Sì, questa vignetta di Vauro su Fiamma Frankestein l’avevamo già pubblicata. Ma è necessario ripubblicarla e magari farla circolare in più siti possibile, perché le accuse di antisemitismo contro Vauro di Fiamma Nirenstein sono un caso da manuale di manipolazione grossolana del pensiero altrui per difendere un comportamento politico impresentabile cercando di passare da vittima.

Cosa rappresenta questa vignetta per ogni persona intellettualmente onesta?

Rappresenta graficamente la contraddizione del fatto che Fiamma Nirenstein, giornalista che ha fatto carriera specializzandosi sul conflitto mediorientale con posizioni vicine se non organiche a quelle della destra israeliana, si candidi in un partito, il PDL, che ospita nelle sue liste almeno due fascisti dichiarati, Giuseppe Ciarrapico e Alessandra Mussolini.

Ha diritto o no, Vauro, di far notare questa contraddizione?

Ebbene, Fiamma Nirenstein rivolta la frittata manipolando la realtà del suo stare in lista con dei fascisti che non rinnegano nulla del fascismo, neanche le leggi razziali del 1938, in maniera provocatoriamente vittimista.
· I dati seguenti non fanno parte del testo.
Lemma keeps_update V l f : l ∈ V -> (forall p, cleared (f p) = cleared p) ->
  (forall p k, k ∈ pg_inputConnections (f p) \/ k ∈ pg_outputConnections (f p) -> k ∈ pg_inputConnections p \/ k ∈ pg_outputConnections p \/ k ∈ V) ->
  keeps V (update l f) (fun _ => True).
Proof.
  intros Hl Hc Hk w [N G] E. subst V. destruct (G l Hl) as (p & Hp & Gp). eexists _, _. split; [by apply update_eq|]. split_and!; try done.
  - split; [done|]. intros k Hk'. cbn [with_heap pw_heap pw_plugs] in *. destruct (decide (k = l)) as [->|Hne].
    + exists (f p). rewrite lookup_insert_eq. split; [done|]. intros j [?|[?|?]]%Hk; auto.
    + rewrite lookup_insert_ne by done. by apply G.
  - intros k. cbn [with_heap pw_heap]. destruct (decide (k = l)) as [->|Hne]; [|by rewrite lookup_insert_ne].
    rewrite lookup_insert_eq, Hp. cbn. by rewrite Hc.
Qed.

Lemma keeps_gets_plugs V : keeps V (gets pw_plugs) (fun v => v = V).
Proof. intros w G E. by exists (pw_plugs w), w. Qed.

Lemma keeps_find_plug V f v : (forall l, l ∈ v -> l ∈ V) -> keeps V (find_plug f v) (fun r => forall l, r = Some l -> l ∈ V).
Proof.
  induction v as [|l v IH]; intros Hv; cbn [find_plug]; [by apply keeps_ret|].
  eapply keeps_then; [apply keeps_deref, Hv; by left|]. intros p _. destruct (f p).
  - apply keeps_ret. intros k [= <-]. apply Hv. by left.
  - apply IH. intros k Hk. apply Hv. by right.
Qed.

Lemma keeps_getPlug V st si ft fi t d i : keeps V (getPlug st si ft fi t d i) (fun r => forall l, r = Some l -> l ∈ V).
Proof. eapply keeps_then; [apply keeps_gets_plugs|]. intros v ->. by apply keeps_find_plug. Qed.
Lemma keeps_getPlug_by_id V g : keeps V (getPlug_by_id g) (fun r => forall l, r = Some l -> l ∈ V).
Proof. eapply keeps_then; [apply keeps_gets_plugs|]. intros v ->. by apply keeps_find_plug. Qed.

Section safety.
Context (be DEBUG : bool) (uninit : Z) (bus : nat -> Z -> list Z -> fcp_try) (nodeId : Z).

Lemma keeps_find_source V a : keeps V (find_source a) (fun r => forall l, r = Some l -> l ∈ V).
Proof. unfold find_source. repeat case_match; first [by apply keeps_ret | apply keeps_getPlug]. Qed.

Lemma keeps_getSignalSource V l : l ∈ V -> keeps V (getSignalSource be DEBUG uninit bus nodeId l) (fun _ => True).
Proof.
  intros Hl. eapply keeps_then; [by apply keeps_deref|]. intros p _. case_match; [by apply keeps_ret|].
  eapply keeps_then; [apply keeps_fire|]. intros [ok c] _. case_match; [by apply keeps_ret|]. case_match; [by apply keeps_ret|].
  eapply keeps_then; [apply keeps_find_source|]. intros [k|] Hk; [|by apply keeps_ret].
  eapply keeps_then; [apply keeps_deref; by apply Hk|]. intros q _. by apply keeps_ret.
Qed.

Lemma keeps_discoverConnections V l : l ∈ V -> keeps V (discoverConnections be DEBUG uninit bus nodeId l) (fun _ => True).
Proof.
  intros Hl. eapply (keeps_then _ _ _ (fun _ => True)); [|intros [] _; by apply keeps_ret]. unfold discoverConnectionsInput.
  eapply keeps_then; [apply keeps_update; [done|done|intros p k [[]%not_elem_of_nil|?]; auto]|]. intros [] _.
  eapply keeps_then; [by apply keeps_getSignalSource|]. intros g _. case_match; [by apply keeps_ret|].
  eapply keeps_then; [apply keeps_getPlug_by_id|]. intros [k|] Hk; [|by apply keeps_ret].
  eapply keeps_then; [apply keeps_update; [done|done|]|intros; by apply keeps_ret].
  intros p j. cbn. unfold addPlugConnection. case_decide; [tauto|]. rewrite elem_of_app, list_elem_of_singleton.
  intros [[?| ->]|?]; auto.
Qed.

(** *** The unit *)

Definition owned (u : Unit) : list ploc := un_pcrPlugs u ++ un_externalPlugs u ++ concat (sb_plugs <$> un_subunits u).
(** The vectors of the unit and of its subunits hold plugs of the manager. *)
Definition unit_ok (u : Unit) : Prop := graph_ok (un_world u) /\ forall l, l ∈ owned u -> l ∈ pw_plugs (un_world u).

(** The same unit but for connections. *)
Definition same_but_connections (u u' : Unit) : Prop := un_subunits u' = un_subunits u /\ un_pcrPlugs u' = un_pcrPlugs u /\ un_externalPlugs u' = un_externalPlugs u
  /\ un_syncInfos u' = un_syncInfos u /\ pw_plugs (un_world u') = pw_plugs (un_world u)
  /\ forall l, cleared <$> pw_heap (un_world u') !! l = cleared <$> pw_heap (un_world u) !! l.

Lemma same_trans u1 u2 u3 : same_but_connections u1 u2 -> same_but_connections u2 u3 -> same_but_connections u1 u3.
Proof. intros (A1 & A2 & A3 & A4 & A5 & A6) (B1 & B2 & B3 & B4 & B5 & B6). split_and!; congruence. Qed.

Lemma connections_of_all v : forall u, graph_ok (un_world u) -> (forall l, l ∈ v -> l ∈ pw_plugs (un_world u)) ->
  exists r u', while_true (discover_connections be DEBUG uninit bus nodeId) v u = Some (r, u') /\ graph_ok (un_world u') /\ same_but_connections u u'.
Proof.
  induction v as [|l v IH]; intros u G Hv; cbn [while_true]; [by exists true, u|].
  destruct (keeps_discoverConnections (pw_plugs (un_world u)) l ltac:(apply Hv; by left) (un_world u) G eq_refl) as (r & w' & E & _ & G' & P & C).
  set (u1 := mkUnit w' (un_subunits u) (un_pcrPlugs u) (un_externalPlugs u) (un_plugConnections u) (un_syncInfos u)).
  assert (discover_connections be DEBUG uninit bus nodeId l u = Some (r, u1)) as E1 by (unfold discover_connections, on_world; by rewrite E).
  run_step with E1. destruct r; [|by exists false, u1].
  destruct (IH u1 G') as (r & u2 & E2 & G2 & S2); [intros k Hk; cbn; rewrite P; apply Hv; by right|].
  exists r, u2. split_and!; try done. eapply same_trans; [|exact S2]. by split_and!.
Qed.

Lemma connections_of_subunits l : forall u, graph_ok (un_world u) -> (forall s k, s ∈ l -> k ∈ sb_plugs s -> k ∈ pw_plugs (un_world u)) ->
  exists r u', while_true (fun s => while_true (discover_connections be DEBUG uninit bus nodeId) (sb_plugs s)) l u = Some (r, u')
    /\ graph_ok (un_world u') /\ same_but_connections u u'.
Proof.
  induction l as [|s l IH]; intros u G Hv; cbn [while_true]; [by exists true, u|].
  destruct (connections_of_all (sb_plugs s) u G) as (r & u1 & E1 & G1 & S1); [intros k; apply Hv; by left|]. run_step with E1.
  destruct r; [|by exists false, u1]. destruct (IH u1 G1) as (r & u2 & E2 & G2 & S2).
  { intros s' k Hs Hk. destruct S1 as (_ & _ & _ & _ & -> & _). eapply Hv; [by right|done]. }
  exists r, u2. split_and!; try done. by eapply same_trans.
Qed.
Lemma parses_EfcCmd {DE} `{DeserializeSpec be DE} b len h : quad_ok len -> header_for b h ->
  parses (EfcCmd_deserialize be b) (quads (len :: header_quadlets h)) (true, efc_base_recv b len h).
Proof.
  intros Hl (Hh & V & C & D). unfold header_ok, header_quadlets in Hh. repeat rewrite Forall_cons_iff in Hh.
  destruct Hh as (? & ? & ? & ? & ? & _). unfold EfcCmd_deserialize. unfold header_quadlets.
  rewrite !quads_cons. do 6 (eapply parses_bind; [by apply parses_read_bus|]; cbn beta iota).
  rewrite (proj2 (Z.ltb_ge _ _)) by lia. cbn [ef_category_id ef_command_id].
  rewrite C, D, !Z.eqb_refl. cbn [negb]. unfold efc_base_recv. rewrite <- C, <- D. destruct h. apply parses_ret.
Qed.
End base_lemmas.

#[export] Hint Resolve emits_efc_write parses_EfcCmd : wire.

(** The request of a class whose [serialize] is [efc_write], and the answer it reads. *)
Ltac efc_emits :=
  intros; destruct_and?; eapply emits_eq;
  [|eapply emits_bind; [apply emits_efc_write; try done; quads_ok|apply emits_ret]]; [by rewrite app_nil_r|..].
Ltac efc_reads :=
  repeat (eapply parses_bind;
    [first [by apply parses_read_bus | by apply parses_read_bus_list | by apply parses_read_bytes]|]; cbn beta iota).
Ltac efc_parses :=
  intros; destruct_and?; eapply parses_bind; [by apply parses_EfcCmd|]; cbn beta iota;
  rewrite ?quads_cons; efc_reads; apply parses_ret.

(** A class that serialises at all times and has no assertion. *)
Ltac efc_again := intros; apply efc_write_again.

(** The length field of a request. *)
Lemma len_ok n : 0 <= n <= 1000 -> quad_ok n.
Proof. unfold quad_ok. lia. Qed.

#[export, refine] Instance EfcGetClockCmd_spec : EfcCommandSpec EfcGetClockCmd := {
  efc_ok c := efc_base_ok (gc_base c);
  efc_len _ := 6;
  efc_args _ := [];
  efc_sent c seq := mkGetClock (base_sent 6 (gc_base c) seq) (gc_clock c) (gc_samplerate c) (gc_index c);
  efc_payload := Z * Z * Z;
  efc_bytes p := let '(clock, rate, index) := p in quads [clock; rate; index];
  efc_answers _ _ p := let '(clock, rate, index) := p in quad_ok clock /\ quad_ok rate /\ quad_ok index;
  efc_recv c len h p := let '(clock, rate, index) := p in
    mkGetClock (efc_base_recv (gc_base c) len h) clock rate index;
  efc_fits _ := True;
}.
Proof.
  - intros. cbn [efc_serialize EfcGetClockCmd_efc]. unfold EfcGetClockCmd_serialize. efc_emits.
  - done.
  - done.
  - intros be DE ? ? u c len h [[clock rate] index] Hl Hh Ha.
    cbn [efc_deserialize EfcGetClockCmd_efc]. unfold EfcGetClockCmd_deserialize. efc_parses.
  - by intros ? ? ? [[??]?].
  - intros ? ? [[??]?] _. by rewrite zlength_quads.
  - efc_again.
  - done.
  - done.
  - done.
Defined.

#[export, refine] Instance EfcSetClockCmd_spec : EfcCommandSpec EfcSetClockCmd := {
  efc_ok c := efc_base_ok (sc_base c) /\ quad_ok (sc_clock c) /\ quad_ok (sc_samplerate c) /\ quad_ok (sc_index c);
  efc_len _ := 9;
  efc_args c := [sc_clock c; sc_samplerate c; sc_index c];
  efc_sent c seq := mkSetClock (base_sent 9 (sc_base c) seq) (sc_clock c) (sc_samplerate c) (sc_index c);
  efc_payload := Z * Z * Z;
  efc_bytes p := let '(clock, rate, index) := p in quads [clock; rate; index];
  efc_answers _ _ p := let '(clock, rate, index) := p in quad_ok clock /\ quad_ok rate /\ quad_ok index;
  efc_recv c len h p := let '(clock, rate, index) := p in mkSetClock (efc_base_recv (sc_base c) len h) clock rate index;
  efc_fits _ := True;
}.
Proof.
  - intros. cbn [efc_serialize EfcSetClockCmd_efc]. unfold EfcSetClockCmd_serialize. efc_emits.
  - done.
  - done.
  - intros be DE ? ? u c len h [[clock rate] index] Hl Hh Ha.
    cbn [efc_deserialize EfcSetClockCmd_efc]. unfold EfcSetClockCmd_deserialize. efc_parses.
  - by intros ? ? ? [[clock rate] index].
  - intros ? ? [[clock rate] index] _. by rewrite ?zlength_quads.
  - efc_again.
  - done.
  - done.
  - done.
Defined.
Non è lei a candidarsi nella stessa lista con dei fascisti dichiarati, ma è Vauro a descrivere gli ebrei come nazisti: “Visto che non sono candidata in una lista di sinistra, divento automaticamente un mostro fascista”. E Vauro automaticamente diventa antisemita.

Tutto questo non ha nulla a che vedere con l’antisemitismo rossobruno. E non ha neanche nulla a che vedere con quell’ultrasinistra che sbava per quel cattolico integralista e antisemita dichiarato di Maurizio Blondet o considera Hamas o Hezbollah delle forze “progressiste” (sic!). Tutto questo non ha nulla a che vedere con l’usare a sproposito la definizione di nazista per il terrorismo di stato israeliano. Quella di Fiamma Nirenstein è solo una squallida provocazione giocata in malafede e a sangue freddo in campagna elettorale per tergiversare su quello che non può essere nascosto: che lei si candida con i fascisti.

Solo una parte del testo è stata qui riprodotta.